_WORK TO BE COMPLETED:_
Your task is to copy every line of the entries that holds the word "touched".

_EXTRACTED ENTRIES:_
☆ ☆ ☆ ☆ ☆
(** X9: on a Request that has no query parameter with the given key,
    [AddQuery(key, value)] followed by [GetQuery(key)] returns [value], and
    [GetQuery(key)] alone returns the empty string. *)
Theorem AddQuery_GetQuery_fresh_key m key value :
  (forall p, p ∈ Query (self m) -> Key p <> key) ->
  result (AddQuery key value ;; GetQuery key) m = value
  /\ result (GetQuery key) m = "".
Proof.
  intros Hno. unfold result, bind, AddQuery, GetQuery, bind, this, assign, ret.
  simpl. rewrite !GetQuery_range_eq. split.
  - rewrite GetHeader_range_app, (existsb_key_absent _ _ Hno). simpl.
    rewrite String.eqb_refl. reflexivity.
  - apply GetHeader_range_absent. exact Hno.
Qed.

(** X10: adding a header or a query parameter under another key changes what
    neither getter returns for this key, and the two sequences do not mix:
    [AddQuery] is invisible to [GetHeader] and [AddHeader] to [GetQuery],
    even under the same key. *)
Theorem adders_do_not_interfere m key key' value :
  key' <> key ->
  result (AddHeader key' value ;; GetHeader key) m = result (GetHeader key) m
  /\ result (AddQuery key' value ;; GetQuery key) m = result (GetQuery key) m
  /\ result (AddQuery key value ;; GetHeader key) m = result (GetHeader key) m
  /\ result (AddHeader key value ;; GetQuery key) m = result (GetQuery key) m.
Proof.
  intros Hne.
  unfold result, bind, AddHeader, AddQuery, GetHeader, GetQuery, bind, this,
    assign, ret. simpl.
  split; [apply GetHeader_range_other; exact Hne|].
  split; [|split; reflexivity].
  rewrite !GetQuery_range_eq. apply GetHeader_range_other. exact Hne.
Qed.

(** X11: once a header with the given key is present, adding another one
    under that key does not change what [GetHeader] returns: the first one
    added keeps shadowing the later ones.  The same holds for the query. *)
Theorem first_added_shadows_later m key value :
  ((exists p, p ∈ Headers (self m) /\ Key p = key) ->
   result (AddHeader key value ;; GetHeader key) m = result (GetHeader key) m)
  /\
  ((exists p, p ∈ Query (self m) /\ Key p = key) ->
   result (AddQuery key value ;; GetQuery key) m = result (GetQuery key) m).
Proof.
  unfold result, bind, AddHeader, AddQuery, GetHeader, GetQuery, bind, this,
    assign, ret. simpl.
  split; intros [p [Hp Hk]].
  - rewrite GetHeader_range_app, (existsb_key_present _ _ p Hp Hk).
    reflexivity.
  - rewrite !GetQuery_range_eq.
    rewrite GetHeader_range_app, (existsb_key_present _ _ p Hp Hk).
    reflexivity.
Qed.

(** *** The body encoders *)

(** X12: [AddBodyXML] appends the header [Content-Type: application/xml]
    whatever the encoder answers; when the encoder succeeds the body becomes
    a reader over its text, when it fails the body is left as it was; the
    query is never touched. *)
Theorem AddBodyXML_header_body_and_silent_failure (body : Any) m :
  Headers (after (AddBodyXML body) m) =
    Headers (self m) ++ [newParam "Content-Type" "application/xml"]
  /\ Query (after (AddBodyXML body) m) = Query (self m)
  /\ (forall b, xml_Marshal body = inl b ->
        Body (after (AddBodyXML body) m)
        = Some (io_NopCloser (strings_NewReader b)))
  /\ (forall err, xml_Marshal body = inr err ->
        Body (after (AddBodyXML body) m) = Body (self m)).
Proof.
  unfold after, AddBodyXML, bind. rewrite AddHeader_run.
  destruct (xml_Marshal body) as [b|e]; simpl.
  - split; [reflexivity|]. split; [reflexivity|].
    split; [intros b' [= <-]; reflexivity | intros err [=]].
  - split; [reflexivity|]. split; [reflexivity|].
    split; [intros b' [=] | intros err _; reflexivity].
Qed.

(** X13: when the JSON encoder succeeds, [AddBodyJSON] sets the body to a
    reader over the encoded text, replacing any earlier body, and appends
    exactly one header; the query is not touched. *)
Theorem AddBodyJSON_success (body : Any) (b : string) m :
  json_Marshal body = inl b ->
  Body (after (AddBodyJSON body) m) = Some (io_NopCloser (strings_NewReader b))
  /\ Headers (after (AddBodyJSON body) m) =
       Headers (self m) ++ [newParam "Content-Type" "application/json"]
  /\ Query (after (AddBodyJSON body) m) = Query (self m).
Proof.
  intros Hj. unfold after, AddBodyJSON, bind. rewrite AddHeader_run, Hj.
  repeat split.
Qed.

Lemma foldl_Values_Add_distinct (l : list (string * string))
    (acc : gmap string (list string)) :
  NoDup l.*1 ->
  (forall k, k ∈ l.*1 -> acc !! k = None) ->
  foldl (fun form kv => url.Values_Add form (fst kv) (snd kv)) acc l =
  ((fun v => [v]) <$> (list_to_map l : gmap string string)) ∪ acc.
Proof.
  revert acc. induction l as [|[k v] l IH]; intros acc Hnd Hfresh.
  - simpl. rewrite fmap_empty, (left_id_L ∅ (∪)). reflexivity.
  - simpl in Hnd |- *. apply NoDup_cons in Hnd as [Hk Hnd].
    unfold url.Values_Add at 2. simpl.
    rewrite (Hfresh k) by (simpl; left). simpl.
    rewrite IH; [|exact Hnd|].
    + rewrite fmap_insert, <- insert_union_l.
      rewrite <- insert_union_r; [reflexivity|].
      rewrite lookup_fmap. apply fmap_None.
      apply not_elem_of_list_to_map_1. exact Hk.
    + intros k' Hk'. rewrite lookup_insert_ne.
      * apply Hfresh. simpl. right. exact Hk'.
      * intros ->. contradiction.
Qed.

(** X14: [AddBodyForm] always sets the body, to a reader over the encoding
    of the form that maps each key of the argument to its single value,
    whatever the order in which the loop visits the map; it appends the
    header [Content-Type: application/x-www-form-urlencoded].  The only
    assumption is that the loop visits each entry of the map once. *)
Theorem AddBodyForm_order_independent (body : gmap string string) m :
  map_range body ≡ₚ map_to_list body ->
  Body (after (AddBodyForm body) m) =
    Some (io_NopCloser
            (strings_NewReader (Values_Encode ((fun v => [v]) <$> body))))
  /\ Headers (after (AddBodyForm body) m) =
       Headers (self m)
       ++ [newParam "Content-Type" "application/x-www-form-urlencoded"].
Proof.
  intros Hperm. unfold after, AddBodyForm, bind. rewrite AddHeader_run.
  cbv zeta. rewrite AddBodyString_run. simpl. split; [|reflexivity].
  assert (Hnd : NoDup (map_range body).*1).
  { rewrite Hperm. apply NoDup_fst_map_to_list. }
  rewrite foldl_Values_Add_distinct;
    [|exact Hnd | intros k _; apply lookup_empty].
  rewrite (right_id_L ∅ (∪)).
  rewrite (list_to_map_proper _ _ Hnd Hperm), list_to_map_to_list.
  reflexivity.
Qed.

(** *** What a sequence of calls appends *)

Lemma appends_ret {A} (a : A) : appends [] [] (ret a).
Proof. intros m. rewrite !app_nil_r. split; reflexivity. Qed.

Lemma appends_this : appends [] [] this.
Proof. intros m. rewrite !app_nil_r. split; reflexivity. Qed.

Lemma appends_sys {A} (f : World -> A * World) : appends [] [] (sys f).
Proof. intros m. rewrite sys_self, !app_nil_r. split; reflexivity. Qed.

Lemma appends_set_Body (b : option Reader) : appends [] [] (assign (set_Body b)).
Proof. intros m. rewrite !app_nil_r. split; reflexivity. Qed.

Lemma appends_bind {A B} hs1 qs1 hs2 qs2 hs qs (c : M A) (k : A -> M B) :
  appends hs1 qs1 c -> (forall a, appends hs2 qs2 (k a)) ->
  hs = hs1 ++ hs2 -> qs = qs1 ++ qs2 ->
  appends hs qs (bind c k).
Proof.
  intros Hc Hk -> -> m. unfold bind.
  destruct (c m) as [a m1] eqn:E.
  destruct (Hk a m1) as [H1 H2]. destruct (Hc m) as [H3 H4].
  rewrite E in H3, H4. simpl in H3, H4.
  rewrite H1, H2, H3, H4, !app_assoc. split; reflexivity.
Qed.

Lemma appends_AddHeader key value :
  appends [newParam key value] [] (AddHeader key value).
Proof. intros m. rewrite app_nil_r. split; reflexivity. Qed.

Lemma appends_AddQuery key value :
  appends [] [newParam key value] (AddQuery key value).
Proof. intros m. rewrite app_nil_r. split; reflexivity. Qed.

(** After its header, an encoder only assigns the body or returns. *)
Ltac after_header :=
  eapply appends_bind;
    [apply appends_AddHeader | intros _ | reflexivity | reflexivity].

Lemma appends_call (op : Op) :
  appends (added_headers op) (added_queries op) (call op).
Proof.
  destruct op; simpl.
  - apply appends_AddHeader.
  - apply appends_AddQuery.
  - apply appends_set_Body.
  - apply appends_set_Body.
  - after_header.
    destruct (json_Marshal body); [apply appends_set_Body | apply appends_ret].
  - after_header.
    destruct (xml_Marshal body); [apply appends_set_Body | apply appends_ret].
  - after_header. cbv zeta. apply appends_set_Body.
  - after_header.
    eapply appends_bind;
      [apply appends_sys | intros w | reflexivity | reflexivity].
    cbv zeta. apply appends_set_Body.
  - after_header.
    eapply appends_bind;
      [apply appends_sys | intros w | reflexivity | reflexivity].
    cbv zeta.
    destruct (Writer_CreateFormFile _ _ _) as [fw|e]; [|apply appends_ret].
    eapply appends_bind;
      [apply appends_sys | intros [f|e] | reflexivity | reflexivity];
      [|apply appends_ret].
    eapply appends_bind;
      [apply appends_sys | intros [w' e] | reflexivity | reflexivity].
    cbv zeta.
    eapply appends_bind;
      [apply appends_set_Body | intros _ | reflexivity | reflexivity].
    apply appends_sys.
  - intros m. rewrite !app_nil_r. split; reflexivity.
  - intros m. rewrite !app_nil_r. split; reflexivity.
Qed.

Lemma appends_calls (ops : list Op) :
  appends (flat_map added_headers ops) (flat_map added_queries ops) (calls ops).
Proof.
  induction ops as [|op ops IH]; simpl.
  - apply appends_ret.
  - eapply appends_bind;
      [apply appends_call | intros _; exact IH | reflexivity | reflexivity].
Qed.

(** X17: over any sequence of calls the headers and the query only grow, at
    the end and in call order: the headers by one Param per [AddHeader] and
    one Content-Type per [AddBody...] encoder call, whether or not that call
    managed to set a body; the query by one Param per [AddQuery].  Nothing
    is removed, replaced or reordered. *)
Theorem calls_append_exactly (ops : list Op) m :
  Headers (after (calls ops) m) = Headers (self m) ++ flat_map added_headers ops
  /\ Query (after (calls ops) m) = Query (self m) ++ flat_map added_queries ops.
Proof. apply (appends_calls ops m). Qed.

(** X18: a key that [GetHeader] (or [GetQuery]) can find keeps the value it
    has through every later sequence of calls. *)
Theorem getters_stable_under_calls (ops : list Op) m key :
  ((exists p, p ∈ Headers (self m) /\ Key p = key) ->
   result (GetHeader key) (snd (calls ops m)) = result (GetHeader key) m)
  /\
  ((exists p, p ∈ Query (self m) /\ Key p = key) ->
   result (GetQuery key) (snd (calls ops m)) = result (GetQuery key) m).
Proof.
  destruct (appends_calls ops m) as [Hh Hq].
  unfold result, GetHeader, GetQuery, bind, this, ret. simpl.
  rewrite Hh, Hq. split; intros [p [Hp Hk]].
  - rewrite GetHeader_range_app, (existsb_key_present _ _ p Hp Hk).
    reflexivity.
  - rewrite (GetQuery_range_eq (Query (self m) ++ _)),
      (GetQuery_range_eq (Query (self m))).
    rewrite GetHeader_range_app, (existsb_key_present _ _ p Hp Hk).
    reflexivity.
Qed.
☆ ☆ ☆ ☆ ☆
_WRITTEN ANSWER:_
    query is never touched. *)
    exactly one header; the query is not touched. *)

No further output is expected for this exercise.